Buy the ticket, take the ride


To say that Anno Domini 2002 was a bunkerbuster and kidney stone of a year was a bit of an understatement. The year started with the realization that the tech boom of the previous four years was over and done: much as with the pundits seeing signs of recovery from the crash of 1929 in January 1930, business analysts watching the detritus from the dotcom boom kept seeing new sprouts in the manure pile, but they weren’t visible from the ground level. The number of poorly managed built-to-flip tech companies blaming their implosions on 9/11 just kept climbing, and those of us who made plans for the future based on relative employment stability pretty much dropped everything and hung on. In my own case, the company that had hired me for a three-year stem-to-stern documentation revamp suddenly made the news for creating the 38-day monthly reporting period, and while its co-CEOs wouldn’t see the inside of prison for fraud for a few years, the rest of us wouldn’t be there to wave goodbye. Goodbye, steady paycheck: hello, wildly variable schedule at a Dallas liquor store that paid enough for rent or the car payment but not both at the same time.

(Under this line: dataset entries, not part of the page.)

(** * donder-release: the npm installer shims and the release engine

    Two parts.

    - [Shim]: the two Node scripts of the npm wrapper, [npm/pre-install.js]
      and [npm/uninstall.js], embedded as programs in a small
      writer-and-exception monad, followed by the event loop that later
      delivers the results of the child processes to their callbacks.
    - [Engine]: the release engine the documentation describes (commit
      parser and version bump resolver).  Its code is not part of the
      sources at hand; every definition of that part says so. *)

From Stdlib Require Import ZArith Bool Ascii.
From stdpp Require Import gmap strings list.

(** ** Strings *)

(** The double quote character, for the shell fragments that contain it. *)
Definition dquote : string :=
  String (Ascii.ascii_of_nat 34) EmptyString.

(** [starts_with p s]: [s] begins with [p]. *)
Fixpoint starts_with (p s : string) : bool :=
  match p, s with
  | EmptyString, _ => true
  | String a p', String b s' =>
      if Ascii.eqb a b then starts_with p' s' else false
  | String _ _, EmptyString => false
  end.

(** ** The npm shims *)

Module Shim.

(** *** Values the scripts handle *)

(** A value read from [process.env]: a string, or [undefined] ([None]). *)
Definition env_value := option string.

(** JavaScript's [a || b] on such values: the empty string and [undefined]
    are the falsy ones. *)
Definition js_or (a b : env_value) : env_value :=
  match a with
  | Some (String _ _) => a
  | _ => b
  end.

(** Truthiness of a string. *)
Definition truthy (s : string) : bool :=
  match s with
  | EmptyString => false
  | String _ _ => true
  end.

(** The error object [child_process.exec] hands to its callback when the
    child fails. *)
Record exec_error := ExecError { err_code : Z; err_cmd : string }.

(** What [exec] reports about a finished child. *)
Record child_result := ChildResult {
  res_error : option exec_error;
  res_stdout : string;
  res_stderr : string
}.

(** An argument of [console.log]. *)
Inductive printed :=
| PStr (s : string)
| PErr (e : exec_error).

(** A callback of [exec]: what it prints once the child has finished. *)
Definition callback := child_result -> list printed.

(** The effects of the synchronous run of a script, in program order. *)
Inductive effect :=
| Log (p : printed)
| Exec (cmd : string) (cb : callback).

(** The exception [path.join] raises on an argument that is not a string. *)
Inductive exn :=
| TypeError (msg : string).

(** *** The script monad: a trace of effects and a value or an exception *)

Definition script (A : Type) : Type := list effect * (exn + A).

Definition script_ret {A} (a : A) : script A := ([], inr a).

Definition script_bind {A B} (k : A -> script B) (m : script A) : script B :=
  match m with
  | (t, inl e) => (t, inl e)
  | (t, inr a) => let '(t', r) := k a in (t ++ t', r)
  end.

#[export] Instance script_mret : MRet script := @script_ret.
#[export] Instance script_mbind : MBind script := @script_bind.

Definition throw {A} (e : exn) : script A := ([], inl e).
Definition console_log (p : printed) : script unit := ([Log p], inr tt).
Definition exec (cmd : string) (cb : callback) : script unit :=
  ([Exec cmd cb], inr tt).

Definition trace {A} (m : script A) : list effect := fst m.
Definition outcome {A} (m : script A) : exn + A := snd m.

(** The commands a trace hands to [exec], and the lines it prints. *)
Fixpoint commands (t : list effect) : list string :=
  match t with
  | [] => []
  | Log _ :: t' => commands t'
  | Exec cmd _ :: t' => cmd :: commands t'
  end.

Fixpoint children (t : list effect) : list (string * callback) :=
  match t with
  | [] => []
  | Log _ :: t' => children t'
  | Exec cmd cb :: t' => (cmd, cb) :: children t'
  end.

Fixpoint logged (t : list effect) : list printed :=
  match t with
  | [] => []
  | Log p :: t' => p :: logged t'
  | Exec _ _ :: t' => logged t'
  end.

(** *** The world a script runs in *)

Record world := World {
  (** [process.env] *)
  env : gmap string string;
  (** the paths for which [fs.existsSync] answers [true] *)
  files : gset string;
  (** the [version] field of the [package.json] next to the [npm]
      directory; npm requires it to be a string *)
  package_version : string
}.

Section Scripts.

(** [path.join] of Node on string arguments; the scripts only hand it to
    [fs.existsSync]. *)
Variable path_join : list string -> string.

(** [path.join(homeDir, ...)]: a [TypeError] when [homeDir] is [undefined]. *)
Definition path_join_home (home : env_value) (rest : list string)
  : script string :=
  match home with
  | Some h => mret (path_join (h :: rest))
  | None =>
      throw (TypeError "The path argument must be of type string. Received undefined")
  end.

(** [fs.existsSync(p)] *)
Definition existsSync (w : world) (p : string) : bool :=
  bool_decide (p ∈ files w).

(** [process.env.HOME || process.env.USERPROFILE || process.env.HOMEPATH] *)
Definition home_dir (e : gmap string string) : env_value :=
  js_or (js_or (e !! "HOME") (e !! "USERPROFILE")) (e !! "HOMEPATH").

(** **** [npm/pre-install.js] *)

(** The [setCargo] constant. *)
Definition setCargo : string :=
  "PATH=" +:+ dquote +:+ "/$HOME/.cargo/bin:$PATH" +:+ dquote.

(** The command of the first [exec]: the rustup bootstrap. *)
Definition rustup_command : string :=
  "curl --proto '=https' --tlsv1.2 -sSf https://sh.rustup.rs | sh -s -- -y && "
  +:+ setCargo.

(** The callback of the first [exec]; it looks at [error] only. *)
Definition bootstrap_done : callback := fun r =>
  match res_error r with
  | Some e =>
      [PStr "curl failed! Curl may not be installed on the OS. View https://curl.se/download.html to install.";
       PErr e]
  | None => []
  end.

(** The [version] constant:
    [process.env.npm_config_version ? process.env.npm_config_version
     : require("../package.json").version]. *)
Definition version (w : world) : string :=
  match env w !! "npm_config_version" with
  | Some v => if truthy v then v else package_version w
  | None => package_version w
  end.

(** The command of the second [exec]. *)
Definition install_command (v : string) : string :=
  "cargo install donder-release --vers " +:+ v.

(** The line printed just before it. *)
Definition install_banner (v : string) : string :=
  "Installing and compiling donder-release " +:+ v +:+ "...".
(** A query that is not blank resets the selection on every path. *)
Lemma selection_search (query : jsstring) :
  trim query <> [] -> preserves Spec.selectionInRange (performSearch host query).
Proof.
  intros Hq. unfold performSearch.
  destruct (len (trim query) =? 0) eqn:E.
  { apply Z.eqb_eq in E. unfold len in E.
    destruct (trim query); [contradiction | discriminate E]. }
  apply preserves_get. intros s H.
  destruct (lunrIndex s) as [index|]; [|now apply selection_fallback].
  destruct (negb (lunrDefined s)); [now apply selection_fallback|].
  unfold exec, bind, tryCatch, lift, get, modify. simpl.
  destruct (index _) as [refs|err]; simpl.
  all: match goal with |- Spec.selectionInRange (snd (renderResults host ?s1)) =>
         change (Spec.selectionInRange (exec (renderResults host) s1))
       end; apply selection_render, selection_reset.
Qed.

(** Every event keeps the selection inside the results, a blank query
    typed into the search box being the one exception. *)
Lemma selection_handle (ev : Event) :
  (forall value, ev = Input value -> trim value <> []) ->
  preserves Spec.selectionInRange (handle host ev).
Proof.
  intros Hev. destruct ev as [value|e| | |b|i|data| |]; simpl.
  - intros s H. unfold onInput.
    change (Spec.selectionInRange
              (exec (performSearch host value)
                    (set_searchQuery value (set_inputValue value s)))).
    apply selection_search; [now apply Hev | exact H].
  - apply selection_keydown.
  - apply selection_open.
  - apply selection_open.
  - destruct b; [apply selection_close | apply preserves_ret].
  - unfold onResultClick. apply preserves_get. intros s H.
    destruct (resultsView s) as [| |items]; try exact H.
    destruct (items !! i); exact H.
  - intros s H. unfold indexFetched, buildLunrIndex.
    unfold exec, bind, modify, get, tryCatch, lift, ret. simpl.
    destruct (_ || _); simpl; [exact H|].
    destruct (lunr host data); simpl; exact H.
  - intros s H. exact H.
  - intros s H. unfold buildLunrIndex.
    unfold exec, bind, modify, get, tryCatch, lift, ret. simpl.
    destruct (_ || _); simpl; [exact H|].
    destruct (lunr host _); simpl; exact H.
Qed.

If evil is the loam of the decay of virtue, from which new good will sprout again, 2002 was a raised bed garden the size of a football field. In very short succession, I lost two cats, brother and sister that I’d bottle-fed as kittens after they’d been abandoned at a Goodwill truck 14 years before, and a grandmother. Driving out to bury one of the cats led to a head gasket on my car blowing out, with a very expensive tow back to town. Oh, and let’s not forget the root canal, or the move to a barely affordable apartment just before the divorce was final. The absolute nadir, though, was watching as a haphazard pro writing career crumpled under the deaths of innumerable seemingly stable paying publications. This was matched by any number of wannabe editors who assumed that publication was enough of an honor without grubby compensation marring it, and by the end of May, with just the latest zine dweeb asking for submissions and responding to queries of payment with “Since I’m not a well-heeled trust fund baby, I’ll pay when the magazine starts making money and not before,” I was done.

By the middle of September, when the despair of working retail in a liquor store during the holidays was a regular morning and evening dread, a glimmer of light came through with a call from a company in Florida seeking a technical writer. It was coming out of a dotcom bankruptcy, they warned, and Tallahassee wasn’t Miami or Orlando. The pay wasn’t what was standard for that sort of position a few years earlier, the benefits were pretty bad, and the lead developer would disappear for weeks in his quest for a Russian mail-order bride. However, one of my potential co-workers brought in her pet Vietnamese potbellied pig on Fridays, the initial interview went well, and I had an old friend in Tally who recommended the place as somewhere to relax: Jeff VanderMeer, whose novel Annihilation comes out as a film early next year. Jeff had delivered several well-placed slaps upside the head during my writing days, and if he was living out there, then it was worth the monumental move out there, wasn’t it?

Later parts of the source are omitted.